Hasta este jueves María Jiménez burló a la muerte tantas veces como resurgió de sus cenizas. Cantó, bailó, participó en películas (como Perdóname, amor (1982) de Luis García Valdivieso), series (como Todos los hombres sois iguales) y programas de televisión (Bienaventurados, Se llama copla…) y concedió entrevistas, a veces sin fuerzas ni ganas. Con paréntesis profesionales en muchos casos impuestos por las circunstancias putas que le tocaron vivir, entre ellas un cáncer de mama y un cáncer de colón. Y con regresos apoteósicos y felices, como el dueto ¡Qué felicidad la mía! firmado con Miguel Poveda, que permitían reencontrarnos con María y sorprendernos de nuevo.   

En cualquier caso, María Jiménez, como artista de raza, mantuvo inalterable su actitud de vencedora, de roca dura imbatible, de volcán en ebullición. Con una dignidad con la que alejaba cualquier atisbo de condescencia. Claro que en todas sus etapas derrochó talento, genialidad, magnetismo y esa voz, como una apisonadora, que tan bien usaba para cantar y para contar. Como aún podemos verle en un vídeo que se mueve por Internet grabado durante una de sus últimas intervenciones en una fiesta privada donde, desde la mesa, entona el Cheque en blanco y sentimos que da igual quienes interpretaran antes esta desgarradora versión de José Alfredo Jiménez porque este desgarro parece pertenecer sólo a ella. 
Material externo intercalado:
(** The wait loop of [rigolDAQ.py] against an instrument that keeps
    answering ['RUN']: every pass ends in the next one, 100 ms later. *)
Lemma basic_wait_keeps_polling (fuel : nat) :
  forall (gaps : list Z) (e : bool) (nw : Z) (tr : list event),
    (fuel <= List.length gaps)%nat ->
    Forall (fun g => g <= 0) gaps ->
    fst (Basic.wait_for_trigger fuel
           (mkWorld (running_replies gaps) e Blocking nw tr)) = OutOfFuel
    /\ now (snd (Basic.wait_for_trigger fuel
                   (mkWorld (running_replies gaps) e Blocking nw tr)))
       = nw + 100 * Z.of_nat fuel.
Proof.
  induction fuel as [|fuel IH]; intros gaps e nw tr Hlen Hgaps.
  - simpl. split; [reflexivity|lia].
  - destruct gaps as [|g gaps]; [simpl in Hlen; lia|].
    inversion Hgaps as [|? ? Hg Hrest]; subst.
    cbn [running_replies map].
    rewrite (basic_wait_running _ _ (s_ (String.append "RUN" NL)))
      by poll_side.
    destruct gaps as [|g2 gaps].
    + destruct fuel; [|simpl in Hlen; lia].
      simpl. split; [reflexivity|lia].
    + inversion Hrest as [|? ? Hg2 Hrest2]; subst.
      unfold elapse. cbn [map inbox eof mode now trace].
      specialize (IH ((g2 - 100) :: gaps) e (nw + Z.max 0 g + 100)
                     (tr ++ [Sent "TRIGger:STATus?"; Recv 4096; Slept 100])).
      cbn [running_replies map] in IH.
      destruct IH as [IH1 IH2].
      * simpl in *. lia.
      * constructor; [lia|assumption].
      * split; [exact IH1|]. rewrite IH2. lia.
Qed.

Lemma repeat_running (n : nat) :
  repeat (0, RUN_reply) n = running_replies (repeat 0 n).
Proof.
  induction n as [|n IH]; simpl; [reflexivity|]. rewrite IH. reflexivity.
Qed.
(** ** A printed request is read back *)

(** Formats that [sscanf] reads the way [sprintf] writes them, for the number of
    values they take: [%lu] is followed by white space or the end, and white space
    by something that is not white space. *)
Fixpoint readable (f : list directive) (n : nat) : bool :=
  match f, n with
  | [], O => true
  | Lit c :: f, _ => negb (is_space c) && negb (c =? 0) && readable f n
  | Space c :: f, _ =>
      is_space c &&
      match f with Lit _ :: _ => true | Lu :: _ => true | _ => false end && readable f n
  | Lu :: f, S n => match f with [] => true | Space _ :: _ => true | _ => false end && readable f n
  | _, _ => false
  end.

Lemma skip_space_print f n args : readable f n = true ->
  match f with Lit _ :: _ => True | Lu :: _ => True | _ => False end ->
  Forall is_u64 args -> length args = n ->
  skip_space (sprintf f (VNum <$> args)) = sprintf f (VNum <$> args).
Proof.
  destruct f as [|[c|c| | | | | | |] f]; try done; intros Hr _ Ha Hn.
  - cbn [readable] in Hr. cbn [sprintf skip_space]. destruct (is_space c); [|done]. done.
  - destruct n as [|n]; [done|]. destruct args as [|a args]; [done|].
    apply Forall_cons_iff in Ha as [Ha _]. cbn [fmap list_fmap sprintf].
    destruct (print_lu_nonempty a) as (c & k & E). pose proof (print_lu_digits a Ha) as Hd. rewrite E in *.
    apply Forall_cons_iff in Hd as [Hd _]. cbn [app skip_space]. by rewrite (proj1 (digit_plain c Hd)).
Qed.

Lemma scan_sprintf f args :
  readable f (length args) = true -> Forall is_u64 args ->
  scan f (sprintf f (VNum <$> args)) = VNum <$> args /\
  Forall (λ c, c <> 0) (sprintf f (VNum <$> args)).
Proof.
  revert args. induction f as [|d f IH]; intros args Hr Ha; [destruct args; [by split|done]|].
  destruct d as [c|c| | | | | | |]; cbn [readable] in Hr; try done.
  - apply andb_true_iff in Hr as [[_ H0%negb_true_iff%Z.eqb_neq]%andb_true_iff Hr].
    destruct (IH args Hr Ha) as [E F]. cbn [sprintf scan]. rewrite Z.eqb_refl. split; [done|by constructor].
  - apply andb_true_iff in Hr as [[Hc Hn]%andb_true_iff Hr]. destruct (IH args Hr Ha) as [E F].
    cbn [sprintf scan skip_space]. rewrite Hc. split.
    + rewrite (skip_space_print f (length args)); [done|done| |done|done].
      destruct f as [|[]]; try done; by destruct args.
    + constructor; [|done]. intros ->. done.
  - destruct args as [|a args]; [done|]. cbn [length] in Hr. apply andb_true_iff in Hr as [Hn Hr].
    apply Forall_cons_iff in Ha as [Ha Hrest]. destruct (IH args Hr Hrest) as [E F].
    cbn [fmap list_fmap sprintf scan]. rewrite scan_print_lu; [|done|].
    + split; [by rewrite E|]. apply Forall_app. split; [|done].
      generalize (print_lu_digits a Ha). apply List.Forall_impl. intros c Hc. by apply digit_plain.
    + destruct f as [|[]]; try done. cbn [sprintf ends_number]. cbn [readable] in Hr.
      apply andb_true_iff in Hr as [[Hc _]%andb_true_iff _]. destruct (is_digit c) eqn:Ed; [|done].
      apply digit_plain in Ed as [Ed _]. congruence.
Qed.

End LibC.
(* ===== verification/Console.v ===== *)
(** * Console: the text screens and the serial line

    [lib/vga_buffer.cpp], [lib/framebuffer.cpp], [lib/serial.cpp].  The two screens
    scroll; what they show is a window onto a sheet of paper without end
    ([paper]), and this is what [Terminal] promises the rest of the kernel.
    Screen memory is a function of the position. *)
From S2P Require Import Prelude SysLog.
From stdpp Require Import list.

Module Console.
Local Open Scope Z_scope.

(** A character and its colours. *)
Record cell := mk_cell { byte : Z; color_code : Z }.

Definition upd2 {A} (f : Z -> Z -> A) (i j : Z) (v : A) : Z -> Z -> A :=
  λ i' j', if (i' =? i) && (j' =? j) then v else f i' j'.

(** ** The text buffer ([lib/vga_buffer.cpp]) *)

Module VGA.
Definition Black := 0.
Definition Green := 2.
Definition LightGray := 7.
Definition DarkGray := 8.
Definition LightRed := 12.
Definition Yellow := 14.
Definition White := 15.
(** [ColorCode::generate]. *)
Definition generate (foreground background : Z) : Z := u8 (Z.lor (Z.shiftl background 4) foreground).

Definition BUFFER_HEIGHT : Z := 25.
Definition BUFFER_WIDTH : Z := 80.
Record Writer := mk_writer { column_position : Z; color : Z; chars : Z -> Z -> cell }.
Definition with_chars (w : Writer) (c : Z -> Z -> cell) : Writer := mk_writer (column_position w) (color w) c.
Definition with_column (w : Writer) (c : Z) : Writer := mk_writer c (color w) (chars w).
Definition with_color (w : Writer) (c : Z) : Writer := mk_writer (column_position w) c (chars w).
(** [the_writer], on the screen as it is found. *)
Definition the_writer (screen : Z -> Z -> cell) : Writer := mk_writer 0 (generate LightGray Black) screen.

Definition clear_row (w : Writer) (row : Z) : Writer :=
  let blank := mk_cell 32 (color w) in
  with_chars w (fold_left (λ c col, upd2 c row col blank) (seqZ 0 BUFFER_WIDTH) (chars w)).
Definition new_line (w : Writer) : Writer :=
  let w := with_chars w
    (fold_left (λ c row, fold_left (λ c col, upd2 c (row - 1) col (c row col)) (seqZ 0 BUFFER_WIDTH) c)
       (seqZ 1 (BUFFER_HEIGHT - 1)) (chars w)) in
  let w := clear_row w (BUFFER_HEIGHT - 1) in
  with_column w 0.
(** The end of [write_byte]: a character goes into the last row. *)
Definition put (w : Writer) (b : Z) : Writer :=
  let row := BUFFER_HEIGHT - 1 in
  let col := column_position w in
  let w := with_chars w (upd2 (chars w) row col (mk_cell b (color w))) in
  with_column w (column_position w + 1).
(** [write_byte], after the call of the frame buffer. *)
Definition write_byte (w : Writer) (b : Z) : Writer :=
  if b =? 10 then new_line w
  else put (if BUFFER_WIDTH <=? column_position w then new_line w else w) b.
End VGA.

(** ** The frame buffer ([lib/framebuffer.cpp]) *)

Module FrameBuffer.
Definition font : list Z :=
  [0x00; 0x00; 0x00; 0x00; 0x00; 0x00; 0x00; 0x00;
   0x7e; 0x81; 0xa5; 0x81; 0xbd; 0x99; 0x81; 0x7e;
   0x7e; 0xff; 0xdb; 0xff; 0xc3; 0xe7; 0xff; 0x7e;
   0x6c; 0xfe; 0xfe; 0xfe; 0x7c; 0x38; 0x10; 0x00;
   0x10; 0x38; 0x7c; 0xfe; 0x7c; 0x38; 0x10; 0x00;
   0x38; 0x7c; 0x38; 0xfe; 0xfe; 0x7c; 0x38; 0x7c;
   0x10; 0x10; 0x38; 0x7c; 0xfe; 0x7c; 0x38; 0x7c;
   0x00; 0x00; 0x18; 0x3c; 0x3c; 0x18; 0x00; 0x00;
   0xff; 0xff; 0xe7; 0xc3; 0xc3; 0xe7; 0xff; 0xff;
   0x00; 0x3c; 0x66; 0x42; 0x42; 0x66; 0x3c; 0x00;
   0xff; 0xc3; 0x99; 0xbd; 0xbd; 0x99; 0xc3; 0xff;
   0x0f; 0x07; 0x0f; 0x7d; 0xcc; 0xcc; 0xcc; 0x78;
   0x3c; 0x66; 0x66; 0x66; 0x3c; 0x18; 0x7e; 0x18;
   0x3f; 0x33; 0x3f; 0x30; 0x30; 0x70; 0xf0; 0xe0;
   0x7f; 0x63; 0x7f; 0x63; 0x63; 0x67; 0xe6; 0xc0;
   0x99; 0x5a; 0x3c; 0xe7; 0xe7; 0x3c; 0x5a; 0x99;
   0x80; 0xe0; 0xf8; 0xfe; 0xf8; 0xe0; 0x80; 0x00;
   0x02; 0x0e; 0x3e; 0xfe; 0x3e; 0x0e; 0x02; 0x00;
   0x18; 0x3c; 0x7e; 0x18; 0x18; 0x7e; 0x3c; 0x18;
   0x66; 0x66; 0x66; 0x66; 0x66; 0x00; 0x66; 0x00;
   0x7f; 0xdb; 0xdb; 0x7b; 0x1b; 0x1b; 0x1b; 0x00;
   0x3e; 0x63; 0x38; 0x6c; 0x6c; 0x38; 0xcc; 0x78;
   0x00; 0x00; 0x00; 0x00; 0x7e; 0x7e; 0x7e; 0x00;
   0x18; 0x3c; 0x7e; 0x18; 0x7e; 0x3c; 0x18; 0xff;
   0x18; 0x3c; 0x7e; 0x18; 0x18; 0x18; 0x18; 0x00;
   0x18; 0x18; 0x18; 0x18; 0x7e; 0x3c; 0x18; 0x00;
   0x00; 0x18; 0x0c; 0xfe; 0x0c; 0x18; 0x00; 0x00;
   0x00; 0x30; 0x60; 0xfe; 0x60; 0x30; 0x00; 0x00;
   0x00; 0x00; 0xc0; 0xc0; 0xc0; 0xfe; 0x00; 0x00;
   0x00; 0x24; 0x66; 0xff; 0x66; 0x24; 0x00; 0x00;
   0x00; 0x18; 0x3c; 0x7e; 0xff; 0xff; 0x00; 0x00;
   0x00; 0xff; 0xff; 0x7e; 0x3c; 0x18; 0x00; 0x00;
   0x00; 0x00; 0x00; 0x00; 0x00; 0x00; 0x00; 0x00;
   0x30; 0x78; 0x78; 0x30; 0x30; 0x00; 0x30; 0x00;
   0x6c; 0x6c; 0x6c; 0x00; 0x00; 0x00; 0x00; 0x00;
   0x6c; 0x6c; 0xfe; 0x6c; 0xfe; 0x6c; 0x6c; 0x00;
   0x30; 0x7c; 0xc0; 0x78; 0x0c; 0xf8; 0x30; 0x00;
   0x00; 0xc6; 0xcc; 0x18; 0x30; 0x66; 0xc6; 0x00;
   0x38; 0x6c; 0x38; 0x76; 0xdc; 0xcc; 0x76; 0x00;
   0x60; 0x60; 0xc0; 0x00; 0x00; 0x00; 0x00; 0x00;
   0x18; 0x30; 0x60; 0x60; 0x60; 0x30; 0x18; 0x00;
   0x60; 0x30; 0x18; 0x18; 0x18; 0x30; 0x60; 0x00;
   0x00; 0x66; 0x3c; 0xff; 0x3c; 0x66; 0x00; 0x00;
   0x00; 0x30; 0x30; 0xfc; 0x30; 0x30; 0x00; 0x00;
   0x00; 0x00; 0x00; 0x00; 0x00; 0x30; 0x30; 0x60;
   0x00; 0x00; 0x00; 0xfc; 0x00; 0x00; 0x00; 0x00;
   0x00; 0x00; 0x00; 0x00; 0x00; 0x30; 0x30; 0x00;
   0x06; 0x0c; 0x18; 0x30; 0x60; 0xc0; 0x80; 0x00;
   0x7c; 0xc6; 0xce; 0xde; 0xf6; 0xe6; 0x7c; 0x00;
   0x30; 0x70; 0x30; 0x30; 0x30; 0x30; 0xfc; 0x00;
   0x78; 0xcc; 0x0c; 0x38; 0x60; 0xcc; 0xfc; 0x00;
   0x78; 0xcc; 0x0c; 0x38; 0x0c; 0xcc; 0x78; 0x00;
   0x1c; 0x3c; 0x6c; 0xcc; 0xfe; 0x0c; 0x1e; 0x00;
   0xfc; 0xc0; 0xf8; 0x0c; 0x0c; 0xcc; 0x78; 0x00;
   0x38; 0x60; 0xc0; 0xf8; 0xcc; 0xcc; 0x78; 0x00;
   0xfc; 0xcc; 0x0c; 0x18; 0x30; 0x30; 0x30; 0x00;
   0x78; 0xcc; 0xcc; 0x78; 0xcc; 0xcc; 0x78; 0x00;
   0x78; 0xcc; 0xcc; 0x7c; 0x0c; 0x18; 0x70; 0x00;
   0x00; 0x30; 0x30; 0x00; 0x00; 0x30; 0x30; 0x00;
   0x00; 0x30; 0x30; 0x00; 0x00; 0x30; 0x30; 0x60;
   0x18; 0x30; 0x60; 0xc0; 0x60; 0x30; 0x18; 0x00;
   0x00; 0x00; 0xfc; 0x00; 0x00; 0xfc; 0x00; 0x00;
   0x60; 0x30; 0x18; 0x0c; 0x18; 0x30; 0x60; 0x00;
   0x78; 0xcc; 0x0c; 0x18; 0x30; 0x00; 0x30; 0x00;
   0x7c; 0xc6; 0xde; 0xde; 0xde; 0xc0; 0x78; 0x00;
   0x30; 0x78; 0xcc; 0xcc; 0xfc; 0xcc; 0xcc; 0x00;
   0xfc; 0x66; 0x66; 0x7c; 0x66; 0x66; 0xfc; 0x00;
   0x3c; 0x66; 0xc0; 0xc0; 0xc0; 0x66; 0x3c; 0x00;
   0xf8; 0x6c; 0x66; 0x66; 0x66; 0x6c; 0xf8; 0x00;
   0xfe; 0x62; 0x68; 0x78; 0x68; 0x62; 0xfe; 0x00;
   0xfe; 0x62; 0x68; 0x78; 0x68; 0x60; 0xf0; 0x00;
   0x3c; 0x66; 0xc0; 0xc0; 0xce; 0x66; 0x3e; 0x00;
   0xcc; 0xcc; 0xcc; 0xfc; 0xcc; 0xcc; 0xcc; 0x00;
   0x78; 0x30; 0x30; 0x30; 0x30; 0x30; 0x78; 0x00;
   0x1e; 0x0c; 0x0c; 0x0c; 0xcc; 0xcc; 0x78; 0x00;
   0xe6; 0x66; 0x6c; 0x78; 0x6c; 0x66; 0xe6; 0x00;
   0xf0; 0x60; 0x60; 0x60; 0x62; 0x66; 0xfe; 0x00;
   0xc6; 0xee; 0xfe; 0xfe; 0xd6; 0xc6; 0xc6; 0x00;
   0xc6; 0xe6; 0xf6; 0xde; 0xce; 0xc6; 0xc6; 0x00;
   0x38; 0x6c; 0xc6; 0xc6; 0xc6; 0x6c; 0x38; 0x00;
   0xfc; 0x66; 0x66; 0x7c; 0x60; 0x60; 0xf0; 0x00;
   0x78; 0xcc; 0xcc; 0xcc; 0xdc; 0x78; 0x1c; 0x00;
   0xfc; 0x66; 0x66; 0x7c; 0x6c; 0x66; 0xe6; 0x00;
   0x78; 0xcc; 0xe0; 0x70; 0x1c; 0xcc; 0x78; 0x00;
   0xfc; 0xb4; 0x30; 0x30; 0x30; 0x30; 0x78; 0x00;
   0xcc; 0xcc; 0xcc; 0xcc; 0xcc; 0xcc; 0xfc; 0x00;
   0xcc; 0xcc; 0xcc; 0xcc; 0xcc; 0x78; 0x30; 0x00;
   0xc6; 0xc6; 0xc6; 0xd6; 0xfe; 0xee; 0xc6; 0x00;
   0xc6; 0xc6; 0x6c; 0x38; 0x38; 0x6c; 0xc6; 0x00;
   0xcc; 0xcc; 0xcc; 0x78; 0x30; 0x30; 0x78; 0x00;
   0xfe; 0xc6; 0x8c; 0x18; 0x32; 0x66; 0xfe; 0x00;
   0x78; 0x60; 0x60; 0x60; 0x60; 0x60; 0x78; 0x00;
   0xc0; 0x60; 0x30; 0x18; 0x0c; 0x06; 0x02; 0x00;
   0x78; 0x18; 0x18; 0x18; 0x18; 0x18; 0x78; 0x00;
   0x10; 0x38; 0x6c; 0xc6; 0x00; 0x00; 0x00; 0x00;
   0x00; 0x00; 0x00; 0x00; 0x00; 0x00; 0x00; 0xff;
   0x30; 0x30; 0x18; 0x00; 0x00; 0x00; 0x00; 0x00;
   0x00; 0x00; 0x78; 0x0c; 0x7c; 0xcc; 0x76; 0x00;
   0xe0; 0x60; 0x60; 0x7c; 0x66; 0x66; 0xdc; 0x00;
   0x00; 0x00; 0x78; 0xcc; 0xc0; 0xcc; 0x78; 0x00;
   0x1c; 0x0c; 0x0c; 0x7c; 0xcc; 0xcc; 0x76; 0x00;
   0x00; 0x00; 0x78; 0xcc; 0xfc; 0xc0; 0x78; 0x00;
   0x38; 0x6c; 0x60; 0xf0; 0x60; 0x60; 0xf0; 0x00;
   0x00; 0x00; 0x76; 0xcc; 0xcc; 0x7c; 0x0c; 0xf8;
   0xe0; 0x60; 0x6c; 0x76; 0x66; 0x66; 0xe6; 0x00;
   0x30; 0x00; 0x70; 0x30; 0x30; 0x30; 0x78; 0x00;
   0x0c; 0x00; 0x0c; 0x0c; 0x0c; 0xcc; 0xcc; 0x78;
   0xe0; 0x60; 0x66; 0x6c; 0x78; 0x6c; 0xe6; 0x00;
   0x70; 0x30; 0x30; 0x30; 0x30; 0x30; 0x78; 0x00;
   0x00; 0x00; 0xcc; 0xfe; 0xfe; 0xd6; 0xc6; 0x00;
   0x00; 0x00; 0xf8; 0xcc; 0xcc; 0xcc; 0xcc; 0x00;
   0x00; 0x00; 0x78; 0xcc; 0xcc; 0xcc; 0x78; 0x00;
   0x00; 0x00; 0xdc; 0x66; 0x66; 0x7c; 0x60; 0xf0;
   0x00; 0x00; 0x76; 0xcc; 0xcc; 0x7c; 0x0c; 0x1e;
   0x00; 0x00; 0xdc; 0x76; 0x66; 0x60; 0xf0; 0x00;
   0x00; 0x00; 0x7c; 0xc0; 0x78; 0x0c; 0xf8; 0x00;
   0x10; 0x30; 0x7c; 0x30; 0x30; 0x34; 0x18; 0x00;
   0x00; 0x00; 0xcc; 0xcc; 0xcc; 0xcc; 0x76; 0x00;
   0x00; 0x00; 0xcc; 0xcc; 0xcc; 0x78; 0x30; 0x00;
   0x00; 0x00; 0xc6; 0xd6; 0xfe; 0xfe; 0x6c; 0x00;
   0x00; 0x00; 0xc6; 0x6c; 0x38; 0x6c; 0xc6; 0x00;
   0x00; 0x00; 0xcc; 0xcc; 0xcc; 0x7c; 0x0c; 0xf8;
   0x00; 0x00; 0xfc; 0x98; 0x30; 0x64; 0xfc; 0x00;
   0x1c; 0x30; 0x30; 0xe0; 0x30; 0x30; 0x1c; 0x00;
   0x18; 0x18; 0x18; 0x00; 0x18; 0x18; 0x18; 0x00;
   0xe0; 0x30; 0x30; 0x1c; 0x30; 0x30; 0xe0; 0x00;
   0x76; 0xdc; 0x00; 0x00; 0x00; 0x00; 0x00; 0x00;
   0x00; 0x10; 0x38; 0x6c; 0xc6; 0xc6; 0xfe; 0x00].
Definition color_to_rgb : list Z :=
  [0x000000; 0x000080; 0x008000; 0x008080;
   0x800000; 0x800080; 0x808000; 0xC0C0C0;
   0x808080; 0x0000FF; 0x00FF00; 0x00FFFF;
   0xFF0000; 0xFF00FF; 0xFFFF00; 0xFFFFFF].

Definition N_ROWS : Z := 600 / 12.
Definition N_COLS : Z := 800 / 8.
(** [framebuffer] is the address; [pixels] what is there, by index. *)
Record state := mk_state {
  framebuffer : Z; initialized : bool; chars : Z -> Z -> cell; current_col : Z; current_color_code : Z;
  pixels : Z -> Z }.
Definition with_screen (s : state) (c : Z -> Z -> cell) (p : Z -> Z) : state :=
  mk_state (framebuffer s) (initialized s) c (current_col s) (current_color_code s) p.
Definition with_position (s : state) (col color : Z) : state :=
  mk_state (framebuffer s) (initialized s) (chars s) col color (pixels s).
(** The statics are zero. *)
Definition boot (p : Z -> Z) : state := mk_state 0 false (λ _ _, mk_cell 0 0) 0 0 p.

Definition draw_char (row col : Z) (c : cell) (fb : Z -> Z) : Z -> Z :=
  let b := if 128 <=? byte c then 0 else byte c in
  let glyph := b * 8 in
  let front_color := zget 0 color_to_rgb (Z.shiftr (color_code c) 4) in
  let back_color := zget 0 color_to_rgb (Z.land (color_code c) 0xf) in
  let pos_row := row * 12 in
  let pos_col := col * 8 in
  fold_left (λ fb i,
    let line := if (2 <=? i) && (i <? 10) then zget 0 font (glyph + (i - 2)) else 0 in
    fold_left (λ fb j,
      let bit := Z.land (Z.shiftr line (7 - j)) 1 in
      let color := if negb (bit =? 0) then front_color else back_color in
      λ x, if x =? (pos_row + i) * 800 + pos_col + j then color else fb x) (seqZ 0 8) fb) (seqZ 0 12) fb.

(** [chars[i][j] = c] and drawing it. *)
Definition set_char (i j : Z) (c : cell) (s : state) : state :=
  with_screen s (upd2 (chars s) i j c) (draw_char i j c (pixels s)).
Su revolución fue resistir siendo fiel a sí misma. Quizás, porque, como decíamos, le podía la pasión de vivir o porque, como cantó, lo único que quiso siempre es vivir la vida a mi manera (igual que si fumo y si bebo la noche entera).

Ese año se le concede la Medalla de Oro al Mérito de las Bellas Artes, pero se fue sin la Medalla de Andalucía. Como si hubiera habido otra artista que hubiera representado mejor que ella y con más vehemencia el modo de ser andaluz “Te quié í ya, ¡que me dejen!”, parece que le oímos decir allá donde esté celebrando su última juerga.